— TASK BRIEF —
The word "Hadd" marks the lines to report; pull each of them from the listing.

SOURCE INFORMATION below:

(** [imports_agg[lang][X]] read, and nothing stored. *)
Definition touch_library (lang X : string) (st : agg_state) : agg_state :=
  {| imports_agg :=
       Dict.update String.eqb lang []
         (Dict.touch key_eqb (JStr X) 0%Z) (imports_agg st);
     file_counts := file_counts st |}.

Lemma for_each_app {A : Type} (l1 l2 : list A) (body : A -> M unit) st :
  for_each (l1 ++ l2) body st
  = match for_each l1 body st with
    | (st', Some _) => for_each l2 body st'
    | (st', None) => (st', None)
    end.
Proof.
  revert st. induction l1 as [| x l1 IH]; intros st; [reflexivity |].
  cbn [app for_each]. unfold bind.
  destruct (body x st) as [st' [[] |]]; [apply IH | reflexivity].
Qed.

Lemma add_import_not_a_number lang X c st :
  is_number c = false ->
  add_import lang (JStr X) c st = (touch_library lang X st, None).
Proof.
  intros Hc. unfold add_import, bind, set_imports_agg, modify, gets, lift,
    assert, ret, raise.
  cbn [hashable imports_agg file_counts].
  assert (Hadd : forall n, py_add n c = None)
    by (intros n; destruct c; cbn in *; congruence).
  rewrite Hadd. unfold touch_library. f_equal. f_equal.
  unfold Dict.touch at 2. rewrite update_update by apply String.eqb_refl.
  reflexivity.
Qed.

Lemma aggregate_snapshot_with st file lang fc libs :
  is_snapshot_name file = true ->
  String.eqb (Text.lower lang) EmptyString = false ->
  aggregate_file st (file, Some (snapshot_with lang fc libs))
  = fst (for_each libs (aggregate_library (Text.lower lang))
           {| imports_agg := imports_agg st;
              file_counts :=
                Dict.update String.eqb (Text.lower lang) 0%Z
                  (fun v => (v + fc)%Z) (file_counts st) |}).
Proof.
  intros Hname Hlang. unfold aggregate_file, snapshot_with.
  cbn [fst snd]. rewrite Hname.
  unfold aggregate_project, bind, lift, assert, ret.
  cbn -[add_file_count for_each aggregate_library Text.lower].
  rewrite Hlang, add_file_count_number. reflexivity.
Qed.

(** A library entry whose count is not a number ends the aggregation of
    its snapshot with an exception that is caught: the [file_count] and
    the entries before it stay counted, the entries after it are not
    read, and the library itself is left in the dictionary with the count
    it had, 0 if it is new.  So the state is that of the snapshot cut
    before the entry, with the library registered. *)
Theorem count_not_a_number_cuts_the_snapshot :
  forall (st : agg_state) (file lang : string) (fc : Z)
         (before : list (string * Z)) (X : string) (c : json)
         (after : list json),
    is_snapshot_name file = true ->
    String.eqb (Text.lower lang) EmptyString = false ->
    is_number c = false ->
    aggregate_file st
      (file,
       Some (snapshot_with lang fc
               (map Snapshot.library_json before
                ++ library_entry (JStr X) c :: after)))
    = touch_library (Text.lower lang) X
        (aggregate_file st
           (file,
            Some (snapshot_with lang fc
                    (map Snapshot.library_json before)))).
Proof.
  intros st file lang fc before X c after Hname Hlang Hc.
  rewrite !aggregate_snapshot_with by assumption.
  rewrite for_each_app, !for_each_libraries. cbn [for_each fst].
  unfold bind.
  change (aggregate_library (Text.lower lang) (library_entry (JStr X) c))
    with (add_import (Text.lower lang) (JStr X) c).
  now rewrite add_import_not_a_number.
Qed.

Lemma count_not_a_number_cuts_the_snapshot_witness :
  aggregate_snapshots
    [("p_snapshot_202401010000.json",
      Some (snapshot_with "Python" 3
              [library_entry (JStr "os") (JStr "many");
               library_entry (JStr "sys") (JNum 4)]))]
  = [ {| programming_language := "python";
         libraries_used := [(JStr "os", 0%Z)];
         file_count := 3 |} ] /\
  aggregate_file empty_state
    ("p_snapshot_202401010000.json",
     Some (snapshot_with "Python" 3
             (map Snapshot.library_json []
              ++ library_entry (JStr "os") (JStr "many")
                 :: [library_entry (JStr "sys") (JNum 4)])))
  = touch_library "python" "os"
      (aggregate_file empty_state
         ("p_snapshot_202401010000.json",
          Some (snapshot_with "Python" 3 (map Snapshot.library_json [])))).
Proof.
  split; [reflexivity |].
  apply (count_not_a_number_cuts_the_snapshot empty_state
           "p_snapshot_202401010000.json" "Python" 3 [] "os" (JStr "many")
           [library_entry (JStr "sys") (JNum 4)]); reflexivity.
Defined.

(** A library entry that the loop counts: a [dict] that has both keys. *)
Definition well_keyed (lib : json) : bool :=
  match lib with
  | JObj kvs =>
      Dict.has String.eqb "import_name" kvs && Dict.has String.eqb "count" kvs
  | _ => false
  end.

Lemma aggregate_library_skips lang lib st :
  well_keyed lib = false -> aggregate_library lang lib st = (st, Some tt).
Proof.
  unfold well_keyed, aggregate_library, Dict.has.
  destruct lib as [| | | | | kvs]; try reflexivity.
  destruct (Dict.get String.eqb "import_name" kvs);
    destruct (Dict.get String.eqb "count" kvs);
    intros H; cbn in H; try discriminate H; reflexivity.
Qed.

Lemma for_each_well_keyed lang libs :
  forall st,
    for_each libs (aggregate_library lang) st
    = for_each (filter well_keyed libs) (aggregate_library lang) st.
Proof.
  induction libs as [| lib libs IH]; intros st; [reflexivity |].
  cbn [filter for_each]. destruct (well_keyed lib) eqn:Hw.
  - cbn [for_each]. unfold bind.
    destruct (aggregate_library lang lib st) as [st' [[] |]];
      [apply IH | reflexivity].
  - unfold bind. rewrite aggregate_library_skips by assumption. apply IH.
Qed.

End of SOURCE INFORMATION.

— OUTPUT OF THE TASK —
  assert (Hadd : forall n, py_add n c = None)
  rewrite Hadd. unfold touch_library. f_equal. f_equal.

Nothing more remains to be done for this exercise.